Exactly the lines from the beginning of the material to the line with "is [+0]); the" are to be repeated, both ends included.

» RECORDS PROVIDED

******************************

(** * AnimateBy: the enter/leave scheduler of [animate-by.directive.ts]

    A shallow embedding of the [AnimateByDirective] class and of the part of
    its host (view container, frame queue of the window, change detector) that
    the directive talks to, followed by the properties of the scheduler.

    Layout:
    - [JsNumber]: the numbers of the directive (clock, durations, existence);
    - the data model ([AnimateByContext], the directive's fields, the host);
    - the methods, in the order of the source;
    - executions (sequences of host events);
    - [Binary64] and [Double]: the arithmetic of a frame in double precision;
    - invariants and the theorems. *)

From Stdlib Require Import QArith Lqa Lia ZArith List Bool.
From Stdlib Require SpecFloat.
From stdpp Require Import base decidable option list gmap.

Set Default Proof Using "Type".

(** ** Numbers

    The directive computes with JavaScript numbers.  Finite values are
    modelled by exact rationals (rounding and overflow to an infinity are not
    modelled, and the two zeros are not distinguished: the zero of the model
    is [+0]); the three special values are kept, with the IEEE-754 rules for
    them, because a quotient by a duration of [0] produces them. *)
Module JsNumber.

Inductive num : Type :=
  | Fin (q : Q)
  | PInf
  | NInf
  | NaN.

(** Sign of a rational as a comparison with [0]. *)
Definition qsign (q : Q) : comparison := (0 ?= q)%Q.

(** [a - b] *)
Definition sub (a b : num) : num :=
  match a, b with
  | NaN, _ | _, NaN => NaN
  | Fin x, Fin y => Fin (x - y)
  | Fin _, PInf => NInf
  | Fin _, NInf => PInf
  | PInf, PInf => NaN
  | PInf, _ => PInf
  | NInf, NInf => NaN
  | NInf, _ => NInf
  end.

(** An infinity of the sign of [c] ([Lt]: positive), [NaN] for a zero. *)
Definition inf_of_sign (c : comparison) : num :=
  match c with
  | Lt => PInf
  | Gt => NInf
  | Eq => NaN
  end.

Definition flip (c : comparison) : comparison := CompOpp c.

(** [a * b] *)
Definition mul (a b : num) : num :=
  match a, b with
  | NaN, _ | _, NaN => NaN
  | Fin x, Fin y => Fin (x * y)
  | Fin x, PInf | PInf, Fin x => inf_of_sign (qsign x)
  | Fin x, NInf | NInf, Fin x => inf_of_sign (flip (qsign x))
  | PInf, PInf | NInf, NInf => PInf
  | PInf, NInf | NInf, PInf => NInf
  end.

(** [a / b].  A finite non-zero numerator over zero is an infinity of the
    numerator's sign, [0 / 0] is [NaN], a finite numerator over an infinity
    is zero. *)
Definition div (a b : num) : num :=
  match a, b with
  | NaN, _ | _, NaN => NaN
  | Fin x, Fin y =>
      if Qeq_bool y 0 then inf_of_sign (qsign x) else Fin (x / y)
  | Fin _, (PInf | NInf) => Fin 0
  | PInf, Fin y => if Qle_bool 0 y then PInf else NInf
  | NInf, Fin y => if Qle_bool 0 y then NInf else PInf
  | (PInf | NInf), (PInf | NInf) => NaN
  end.

(** [Math.min(a, b)]: [NaN] as soon as one argument is. *)
Definition min (a b : num) : num :=
  match a, b with
  | NaN, _ | _, NaN => NaN
  | NInf, _ | _, NInf => NInf
  | PInf, x | x, PInf => x
  | Fin x, Fin y => if Qle_bool x y then Fin x else Fin y
  end.

(** [a <= b]: false as soon as one argument is [NaN]. *)
Definition le (a b : num) : bool :=
  match a, b with
  | NaN, _ | _, NaN => false
  | NInf, _ | _, PInf => true
  | PInf, _ | _, NInf => false
  | Fin x, Fin y => Qle_bool x y
  end.

(** [a >= b] *)
Definition ge (a b : num) : bool := le b a.

(** Numeric value of a possibly [undefined] operand: [undefined] converts to
    [NaN]. *)
Definition of_undefined (o : option num) : num :=
  match o with
  | Some x => x
  | None => NaN
  end.

(** Equality of numbers up to the representation of the rational. *)
Definition eq (a b : num) : Prop :=
  match a, b with
  | Fin x, Fin y => (x == y)%Q
  | PInf, PInf | NInf, NInf | NaN, NaN => True
  | _, _ => False
  end.

(** A finite number. *)
Definition finite (a : num) : Prop :=
  match a with
  | Fin _ => True
  | _ => False
  end.

(** A finite number of the closed interval from [lo] to [hi]. *)
Definition between (lo hi : Q) (a : num) : Prop :=
  match a with
  | Fin x => (lo <= x /\ x <= hi)%Q
  | _ => False
  end.

(** A finite, strictly positive number. *)
Definition positive (a : num) : Prop :=
  match a with
  | Fin x => (0 < x)%Q
  | _ => False
  end.

(** [a <= b] on finite numbers, as a proposition. *)
Definition fle (a b : num) : Prop :=
  match a, b with
  | Fin x, Fin y => (x <= y)%Q
  | _, _ => False
  end.

(** [a < b] on finite numbers, as a proposition. *)
Definition flt (a b : num) : Prop :=
  match a, b with
  | Fin x, Fin y => (x < y)%Q
  | _, _ => False
  end.

End JsNumber.

Abbreviation num := JsNumber.num.
Abbreviation Fin := JsNumber.Fin.
Abbreviation PInf := JsNumber.PInf.
Abbreviation NInf := JsNumber.NInf.
Abbreviation NaN := JsNumber.NaN.

Declare Scope js_scope.
Delimit Scope js_scope with js.
Bind Scope js_scope with JsNumber.num.
Infix "-" := JsNumber.sub : js_scope.
Infix "*" := JsNumber.mul : js_scope.
Infix "/" := JsNumber.div : js_scope.
Infix "<=?" := JsNumber.le : js_scope.
Infix ">=?" := JsNumber.ge : js_scope.
Infix "=="  := JsNumber.eq (at level 70, no associativity) : js_scope.

#[global] Arguments JsNumber.sub : simpl never.
#[global] Arguments JsNumber.mul : simpl never.
#[global] Arguments JsNumber.div : simpl never.
#[global] Arguments JsNumber.min : simpl never.
#[global] Arguments JsNumber.le : simpl never.
#[global] Arguments JsNumber.ge : simpl never.

(** ** Data model *)

(** The input object of the directive.  The directive only ever compares
    inputs with [!==], so an input is modelled by a token of its identity;
    [undefined] is [None] of [option value]. *)
Abbreviation value := nat.

(** Address of a stack entry object: entries are compared with [===] and
    searched with [indexOf], both by identity. *)
Abbreviation ref := nat.

(** ['entering' | 'leaving' | 'here' | 'reverse'] *)
Inductive State : Type :=
  | entering
  | leaving
  | here
  | reverse.

#[global] Instance State_eq_dec : EqDecision State.
Proof. solve_decision. Defined.

Record AnimateByTimings : Type := mkTimings {
  enter : num;
  leave : num
}.

Definition theDefaultAnimateByTimings : AnimateByTimings :=
  {| enter := Fin 1000; leave := Fin 1000 |}.

Definition defaultAnimateByTimings : AnimateByTimings :=
  theDefaultAnimateByTimings.

Module AnimateByOptions.

Record t : Type := mk {
  symmetric : bool;                        (* absent counts as false *)
  timings : option AnimateByTimings        (* [None]: not provided *)
}.

End AnimateByOptions.

Record AnimateByContext : Type := mkContext {
  implicit : value;                        (* [$implicit] *)
  state : State;
  existence : num;
  timings : AnimateByTimings;
  startTime : option num                   (* [None]: undefined *)
}.

(** The constructor of [AnimateByContext]: the timings are copied, the
    existence follows from the state, [startTime] is left undefined. *)
Definition newAnimateByContext (v : value) (st : State)
    (tm : AnimateByTimings) : AnimateByContext :=
  {| implicit := v;
     state := st;
     existence := match st with here => Fin 1 | _ => Fin 0 end;
     timings := {| enter := enter tm; leave := leave tm |};
     startTime := None |}.

Definition set_state (st : State) (c : AnimateByContext) : AnimateByContext :=
  {| implicit := implicit c; state := st; existence := existence c;
     timings := timings c; startTime := startTime c |}.

Definition set_existence (e : num) (c : AnimateByContext) : AnimateByContext :=
  {| implicit := implicit c; state := state c; existence := e;
     timings := timings c; startTime := startTime c |}.

Definition set_startTime (t : option num) (c : AnimateByContext)
    : AnimateByContext :=
  {| implicit := implicit c; state := state c; existence := existence c;
     timings := timings c; startTime := t |}.

(** The directive together with the objects it shares with its host.

    A stack entry [{context, view}] is an object; the stack and [current]
    hold references to it, so an entry is an address of [heap], which maps
    it to the entry's context.  The view created for an entry is named by
    the address of the entry. *)
Record Directive : Type := mkDirective {
  (* fields of the class *)
  animateByOptions : AnimateByOptions.t;
  stack : list ref;
  current : option ref;
  window : bool;                           (* [false]: undefined *)
  animId : option nat;
  inited : bool;
  (* the store of entry objects *)
  heap : gmap ref AnimateByContext;
  nextRef : ref;
  (* the host *)
  viewContainer : list ref;                (* embedded views, in order *)
  destroyedViews : list ref;               (* views torn down, oldest first *)
  frameQueue : list nat;                   (* outstanding frame requests *)
  lastFrameId : nat;                       (* last handle the window issued *)
  markedForCheck : nat                     (* calls of [cd.markForCheck] *)
}.

Definition set_animateByOptions (o : AnimateByOptions.t) (d : Directive) :=
  mkDirective o (stack d) (current d) (window d) (animId d) (inited d)
    (heap d) (nextRef d) (viewContainer d) (destroyedViews d) (frameQueue d)
    (lastFrameId d) (markedForCheck d).

Definition set_stack (s : list ref) (d : Directive) :=
  mkDirective (animateByOptions d) s (current d) (window d) (animId d)
    (inited d) (heap d) (nextRef d) (viewContainer d) (destroyedViews d)
    (frameQueue d) (lastFrameId d) (markedForCheck d).

Definition set_current (c : option ref) (d : Directive) :=
  mkDirective (animateByOptions d) (stack d) c (window d) (animId d)
    (inited d) (heap d) (nextRef d) (viewContainer d) (destroyedViews d)
    (frameQueue d) (lastFrameId d) (markedForCheck d).

Definition set_window (w : bool) (d : Directive) :=
  mkDirective (animateByOptions d) (stack d) (current d) w (animId d)
    (inited d) (heap d) (nextRef d) (viewContainer d) (destroyedViews d)
    (frameQueue d) (lastFrameId d) (markedForCheck d).

Definition set_animId (a : option nat) (d : Directive) :=
  mkDirective (animateByOptions d) (stack d) (current d) (window d) a
    (inited d) (heap d) (nextRef d) (viewContainer d) (destroyedViews d)
    (frameQueue d) (lastFrameId d) (markedForCheck d).
Section CreateAvailability.
Context `{Payloads} (hp : Helpers).
(** When the service plan is hosted on an isolated environment, the primary
    phase of [Create] checks the availability of the fully-qualified name. *)
Lemma Create_primary_isolated
    (metadata : ResourceMetaData Windows.WindowsWebAppModel)
    (webApp : Windows.WindowsWebAppModel)
    (servicePlanId : parse.ServicePlanId)
    (ase : web.HostingEnvironmentProfile)
    (r1 : result (Windows.WindowsWebAppModel * parse.WebAppId))
    (w1 : World Windows.WindowsWebAppModel) :
  let aseClient := AppService_AppServiceEnvironmentClient metadata in
  let check suffix :=
    CallCheckNameAvailability (fqdn_request webApp servicePlanId suffix) in
  resolves_isolated_plan hp metadata webApp servicePlanId ase →
  Windows.Create_primary hp metadata initial = (r1, w1) →
  (match web.HostingEnvironmentProfile_ID ase with
   | Some aseID => is_Some (parse_AppServiceEnvironmentID hp aseID).1
   | None => True
   end →
   ∃ suffix, check suffix ∈ calls w1)
  ∧ (∀ aseID aseId parseErr,
       web.HostingEnvironmentProfile_ID ase = Some aseID →
       parse_AppServiceEnvironmentID hp aseID = (Some aseId, parseErr) →
       ase_lookup_fails metadata (Some aseId) parseErr →
       check (fallback_suffix aseId) ∈ calls w1
       ∧ ∃ entry, entry ∈ logs w1 ∧ log_level entry = LevelWarn)
  ∧ (∀ aseID aseId existingASE props suffix,
       web.HostingEnvironmentProfile_ID ase = Some aseID →
       parse_AppServiceEnvironmentID hp aseID = (Some aseId, None) →
       AppServiceEnvironments_Get aseClient
         (parse.AppServiceEnvironmentId_ResourceGroup aseId)
         (parse.AppServiceEnvironmentId_HostingEnvironmentName aseId)
       = (existingASE, None) →
       web.AppServiceEnvironmentResource_AppServiceEnvironment existingASE
       = Some props →
       web.DNSSuffix props = Some suffix →
       suffix ≠ "" →
       check suffix ∈ calls w1 ∧ logs w1 = []).
Proof.
  intros aseClient check
    (Hdecode & Hmissing & Hplan & servicePlan & servicePlanProperties
     & HplanGet & Hproperties & Hase) Hrun.
  subst aseClient check.
  unfold Windows.Create_primary, Windows.Create_availabilityRequest,
    Windows.Create_nameSuffix, Windows.setCurrentStack in Hrun.
  rewrite Hdecode, Hplan in Hrun.
  unfold_monad. norm_in Hrun.
  destruct (WebApps_Get _ _ _) as [existing getErr] eqn:Hget.
  cbn [fst] in Hmissing. norm_in Hrun.
  rewrite Hmissing, HplanGet in Hrun. norm_in Hrun.
  rewrite Hproperties in Hrun. norm_in Hrun.
  rewrite Hase in Hrun. destruct getErr; norm_in Hrun.
  all: repeat step_in Hrun; inversion Hrun; subst; clear Hrun.
  all: cbn [calls logs fst snd] in *.
  all: (split; [|split]).
  (* the check is issued for a fully-qualified name *)
  all: try (intros Hparsed;
            first [ by (destruct Hparsed; congruence)
                  | eexists; solve_elem_of ]).
  (* a failed lookup *)
  all: try (intros aseID aseId parseErr Hid Hparse Hfails; simplify_eq;
            same_answers; simplify_eq;
            first [ by (exfalso;
                        destruct Hfails as [[? Hf]|(? & Heq & [? Hf])];
                        simplify_eq;
                        try match goal with
                            | E : AppServiceEnvironments_Get _ _ _ = _ |- _ =>
                                rewrite E in Hf
                            end;
                        cbn [fst snd] in *; congruence)
                  | by (split;
                        [ solve_elem_of
                        | eexists; split;
                          [apply list_elem_of_here|reflexivity] ]) ]).
  (* a lookup that finds a DNS suffix *)
  all: try (intros aseID aseId existingASE props suffix' Hid Hparse Hread
              Hprops Hsuffix Hnonempty;
            repeat (simplify_eq; progress same_answers); simplify_eq;
            first [ by (exfalso; cbn [fst snd] in *; congruence)
                  | by (exfalso;
                        match goal with
                        | E : bool_decide _ = false |- _ =>
                            apply bool_decide_eq_false in E; apply E;
                            congruence
                        end)
                  | by (split; [solve_elem_of|reflexivity]) ]).
Qed.
(** ** The success marker *)

(** C9, as amended: the marker is the exact substring "Accepted".  A line
    without it, a lower-case "accepted" included, that reaches the
    classification (it contains "ssh" in any letter case, an address is
    extracted and the subnet is not blocked) is announced as "SSH activity"
    and [trackAttempt] is called for its subnet, whose counter goes up by
    one; the turn then ends with [cleanup]. *)
Theorem accepted_marker_is_case_sensitive (i : input) (t : SubnetTracker) :
  mu t = false ->
  Strings.Contains (in_line i) "Accepted" = false ->
  relevant (in_line i) = true ->
  blocked t (getSubnet (extractIP (in_line i))) = false ->
  let ip := extractIP (in_line i) in
  let g := getSubnet ip in
  exists t1 tr1 t' tr2,
    trackAttempt g t = Some (tt, t1, tr1) /\
    handleEvent (in_line i) ip (in_geo i) t =
      Some (tt, t1,
            ([Lock; Read Blacklist true; Unlock] ++
             tr_alert (MsgActivity ip (getGeoIP (in_geo i) ip) g) ++ tr1)%list) /\
    attemptsOf t1 g = wrap64 (attemptsOf t g + 1) /\
    (- 2 ^ 63 <= attemptsOf t g < 2 ^ 63 - 1 -> attemptsOf t1 g = attemptsOf t g + 1) /\
    cleanup (in_now i) t1 = Some (tt, t', tr2) /\
    loopBody i t =
      Some (tt, t',
            (Log (RecRaw (in_line i)) ::
             ([Lock; Read Blacklist true; Unlock] ++
              tr_alert (MsgActivity ip (getGeoIP (in_geo i) ip) g) ++ tr1) ++ tr2)%list).
Proof.
  intros Hmu Hacc Hrel Hb ip g.
  assert (Htrack : exists t1 tr1,
             trackAttempt g t = Some (tt, t1, tr1) /\ mu t1 = false /\
             attemptsOf t1 g = wrap64 (attemptsOf t g + 1)).
  { destruct (Z_lt_le_dec 5 (wrap64 (attemptsOf t g + 1))) as [Hn | Hn].
    - eexists _, _. split; [by apply trackAttempt_over |].
      split; [done |]. by rewrite attemptsOf_insert.
    - eexists _, _. split; [by apply trackAttempt_below |].
      split; [done |]. by rewrite attemptsOf_insert. }
  destruct Htrack as (t1 & tr1 & Ht & Hmu1 & Hcnt).
  destruct (sound_cleanup (in_now i) t1 Hmu1) as (t2 & tr2 & Hc & _).
  pose proof (handleEvent_failed (in_line i) ip (in_geo i) t t1 tr1 Hmu Hb Hacc Ht) as Hh.
  exists t1, tr1, t2, tr2.
  split; [done |]. split; [done |]. split; [done |].
  split; [intros Hr; rewrite Hcnt; apply wrap64_small; lia |].
  split; [done |]. by apply (loopBody_relevant i t t1 _ t2 tr2 Hrel Hh Hc).
Qed.

(** ** getSubnet *)

Lemma append_assoc (a b c : string) : (a ++ b) ++ c = a ++ (b ++ c).
Proof.
  induction a as [| x a IH]; [reflexivity |].
  change (String x ((a ++ b) ++ c) = String x (a ++ (b ++ c))). by f_equal.
Qed.

Lemma Split_cons sep s : exists p ps, Strings.Split sep s = p :: ps.
Proof.
  destruct s as [| c s]; simpl; [by eexists _, _ |].
  destruct (Ascii.eqb c sep); [by eexists _, _ |].
  destruct (Strings.Split sep s); by eexists _, _.
Qed.

Lemma Split_free sep s :
  Strings.free_of sep s = true -> Strings.Split sep s = [s].
Proof.
  induction s as [| c s IH]; simpl; [done |].
  destruct (Ascii.eqb c sep); simpl; [done |].
  intros H. by rewrite (IH H).
Qed.

Lemma Split_app sep a b :
  Strings.free_of sep a = true ->
  Strings.Split sep (a ++ String sep b) = a :: Strings.Split sep b.
Proof.
  induction a as [| c a IH]; simpl.
  - intros _. by rewrite Ascii.eqb_refl.
  - destruct (Ascii.eqb c sep); simpl; [done |].
    intros H. by rewrite (IH H).
Qed.

Lemma Join_cons p q rest sep :
  Strings.Join (p :: q :: rest) sep = p ++ sep ++ Strings.Join (q :: rest) sep.
Proof. reflexivity. Qed.

Lemma Join_Split sep s :
  Strings.Join (Strings.Split sep s) (String sep EmptyString) = s.
Proof.
  induction s as [| c s IH]; [reflexivity |].
  destruct (Split_cons sep s) as (p & ps & Hs).
  cbn [Strings.Split]. rewrite Hs in *.
  destruct (Ascii.eqb_spec c sep) as [-> | Hne].
  - rewrite Join_cons, IH. reflexivity.
  - rewrite <- IH. destruct ps; reflexivity.
Qed.

Lemma Split_pieces_free sep s :
  Forall (fun p => Strings.free_of sep p = true) (Strings.Split sep s).
Proof.
  induction s as [| c s IH]; simpl; [by repeat constructor |].
  destruct (Ascii.eqb c sep) eqn:Hc; [by constructor |].
  destruct (Strings.Split sep s) as [| p ps]; [by repeat constructor; simpl; rewrite Hc |].
  inversion IH; subst. constructor; [| done]. simpl. by rewrite Hc.
Qed.

Lemma getSubnet_four ip a b c d :
  Strings.Split "." ip = [a; b; c; d] ->
  getSubnet ip = a ++ "." ++ b ++ "." ++ c ++ ".0/24".
Proof.
  intros H. unfold getSubnet. rewrite H. simpl.
  by rewrite !append_assoc.
Qed.

(** C8.  [getSubnet] is a function of the address alone.  When the address
    splits at the dots into exactly four components, the address is those
    four joined by dots and the result is the first three joined by dots
    followed by ".0/24", so two addresses that agree on the first three
    components get the same subnet; when the number of components is not
    four the address is returned as it is. *)
Theorem getSubnet_groups_by_first_three (ip : string) :
  (forall a b c d, Strings.Split "." ip = [a; b; c; d] ->
     ip = a ++ "." ++ b ++ "." ++ c ++ "." ++ d /\
     Forall (fun p => Strings.free_of "." p = true) [a; b; c; d] /\
     getSubnet ip = a ++ "." ++ b ++ "." ++ c ++ ".0/24" /\
     forall ip' d', Strings.Split "." ip' = [a; b; c; d'] ->
                    getSubnet ip' = getSubnet ip) /\
  (length (Strings.Split "." ip) <> 4%nat -> getSubnet ip = ip).
Proof.
  split.
  - intros a b c d H. split; [| split; [| split]].
    + rewrite <- (Join_Split "." ip) at 1. by rewrite H.
    + rewrite <- H. apply Split_pieces_free.
    + exact (getSubnet_four _ _ _ _ _ H).
    + intros ip' d' H'.
      by rewrite (getSubnet_four _ _ _ _ _ H), (getSubnet_four _ _ _ _ _ H').
  - intros H. unfold getSubnet.
    by destruct (Nat.eqb_spec (length (Strings.Split "." ip)) 4).
Qed.

(** C10.  The components are not inspected: whatever four dot-free strings
    are joined by dots, digits or not, empty or not, in the octet range or
    not, [getSubnet] answers with the first three and ".0/24". *)
Theorem getSubnet_does_not_validate (a b c d : string) :
  Strings.free_of "." a = true -> Strings.free_of "." b = true ->
  Strings.free_of "." c = true -> Strings.free_of "." d = true ->
  Strings.Split "." (a ++ "." ++ b ++ "." ++ c ++ "." ++ d) = [a; b; c; d] /\
  getSubnet (a ++ "." ++ b ++ "." ++ c ++ "." ++ d) =
    a ++ "." ++ b ++ "." ++ c ++ ".0/24".
Proof.
  intros Ha Hb Hc Hd.
  assert (Hs : Strings.Split "." (a ++ "." ++ b ++ "." ++ c ++ "." ++ d) = [a; b; c; d]).
  { change (a ++ "." ++ b ++ "." ++ c ++ "." ++ d)
      with (a ++ String "." (b ++ String "." (c ++ String "." d))).
    by rewrite !Split_app, Split_free. }
  split; [done | exact (getSubnet_four _ _ _ _ _ Hs)].
Qed.

(** ** Concrete runs *)

Lemma trackAttempt_blocks_exactly_once_witness :
  mu at_threshold = false /\ blocked at_threshold subnet0 = false /\
  exists t' tr,
    trackAttempt subnet0 at_threshold = Some (tt, t', tr) /\
    attemptsOf t' subnet0 = 6 /\ blocked t' subnet0 = true /\
    block_alerts subnet0 tr = 1%nat.
Proof.
  split; [reflexivity |]. split; [vm_compute; reflexivity |].
  destruct (trackAttempt_blocks_exactly_once at_threshold subnet0)
    as [(t' & tr & Hrun & Hcnt & Hblk & Hal & _) _];
    [reflexivity | vm_compute; reflexivity |].
  exists t', tr. rewrite Hcnt in Hblk, Hal.
  split; [exact Hrun |]. split; [exact Hcnt |]. split; [exact Hblk | exact Hal].
Defined.

Lemma blocked_subnet_is_suppressed_witness :
  mu after_block = false /\ blocked after_block subnet0 = true /\
  trackAttempt subnet0 after_block =
    Some (tt, after_block, [Lock; Read Blacklist true; Unlock]).
Proof.
  split; [reflexivity |]. split; [vm_compute; reflexivity |].
  apply (blocked_subnet_is_suppressed after_block subnet0);
    [reflexivity | vm_compute; reflexivity].
Defined.

Lemma blocked_is_never_removed_witness :
  mu after_block = false /\
  exists t' tr,
    runOp (OpCleanup (2 * Minute)) after_block = Some (tt, t', tr) /\
    mu t' = false /\
    forall g, blocked after_block g = true -> blocked t' g = true.
Proof.
  split; [reflexivity |].
  apply (blocked_is_never_removed after_block); reflexivity.
Defined.

(** The claim of C4 as the spec words it fails at the boundary: with the
    elapsed time exactly one minute, which does not exceed one minute,
    [cleanup] already clears the counters and moves [lastReset]. *)
Lemma cleanup_resets_at_exactly_one_minute :
  Sub Minute (lastReset at_threshold) = Minute /\
  ~ Minute < Sub Minute (lastReset at_threshold) /\
  attemptsOf at_threshold subnet0 = 5 /\
  exists t' tr,
    cleanup Minute at_threshold = Some (tt, t', tr) /\
    attemptsOf t' subnet0 = 0 /\ lastReset t' = Minute /\ t' <> at_threshold.
Proof.
  split; [reflexivity |]. split; [vm_compute; intros H; discriminate H |].
  split; [vm_compute; reflexivity |].
  eexists _, _. split; [vm_compute; reflexivity |].
  split; [reflexivity |]. split; [reflexivity |].
  intros H. discriminate H.
Qed.

Lemma cleanup_resets_from_one_minute_on_witness :
  mu at_threshold = false /\ Minute <= Sub Minute (lastReset at_threshold) /\
  exists tr,
    cleanup Minute at_threshold = Some (tt, mkTracker false ∅ ∅ Minute, tr).
Proof.
  split; [reflexivity |]. split; [vm_compute; intros H; discriminate H |].
  apply (cleanup_resets_from_one_minute_on Minute at_threshold);
    [reflexivity | vm_compute; intros H; discriminate H].
Defined.

(** The claim of C5 as the spec words it fails for a blocked subnet: the
    line carries "Accepted" and passes both filters, and the turn posts
    nothing; its only records are the raw line and the suppressed attempt. *)
Lemma accepted_line_of_blocked_subnet_gets_no_alert :
  Strings.Contains accepted_line "Accepted" = true /\
  relevant accepted_line = true /\
  getSubnet (extractIP accepted_line) = subnet0 /\
  blocked after_block subnet0 = true /\
  exists t' tr,
    loopBody (mkInput accepted_line None 1) after_block = Some (tt, t', tr) /\
    posts tr = [] /\
    logs tr = [Log (RecRaw accepted_line); Log (RecBlocked "10.0.0.7" subnet0)].
Proof.
  split; [vm_compute; reflexivity |]. split; [vm_compute; reflexivity |].
  split; [vm_compute; reflexivity |]. split; [vm_compute; reflexivity |].
  eexists _, _. split; [vm_compute; reflexivity |].
  split; vm_compute; reflexivity.
Qed.

Lemma accepted_never_counts_witness :
  mu at_threshold = false /\
  Strings.Contains accepted_line "Accepted" = true /\
  exists tr,
    handleEvent accepted_line "10.0.0.7" None at_threshold =
      Some (tt, at_threshold, tr) /\
    posts tr = [Post (MsgSuccess "10.0.0.7" "Unknown" "root")].
Proof.
  split; [reflexivity |]. split; [vm_compute; reflexivity |].
  destruct (proj1 (accepted_never_counts at_threshold eq_refl)
              accepted_line "10.0.0.7" None) as (tr & Hrun & Hpost & _);
    [vm_compute; reflexivity |].
  exists tr. split; [exact Hrun |].
  rewrite Hpost; [vm_compute; reflexivity | vm_compute; reflexivity].
Defined.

******************************

» RESPONSE
(** * AnimateBy: the enter/leave scheduler of [animate-by.directive.ts]

    A shallow embedding of the [AnimateByDirective] class and of the part of
    its host (view container, frame queue of the window, change detector) that
    the directive talks to, followed by the properties of the scheduler.

    Layout:
    - [JsNumber]: the numbers of the directive (clock, durations, existence);
    - the data model ([AnimateByContext], the directive's fields, the host);
    - the methods, in the order of the source;
    - executions (sequences of host events);
    - [Binary64] and [Double]: the arithmetic of a frame in double precision;
    - invariants and the theorems. *)

From Stdlib Require Import QArith Lqa Lia ZArith List Bool.
From Stdlib Require SpecFloat.
From stdpp Require Import base decidable option list gmap.

Set Default Proof Using "Type".

(** ** Numbers

    The directive computes with JavaScript numbers.  Finite values are
    modelled by exact rationals (rounding and overflow to an infinity are not
    modelled, and the two zeros are not distinguished: the zero of the model
    is [+0]); the three special values are kept, with the IEEE-754 rules for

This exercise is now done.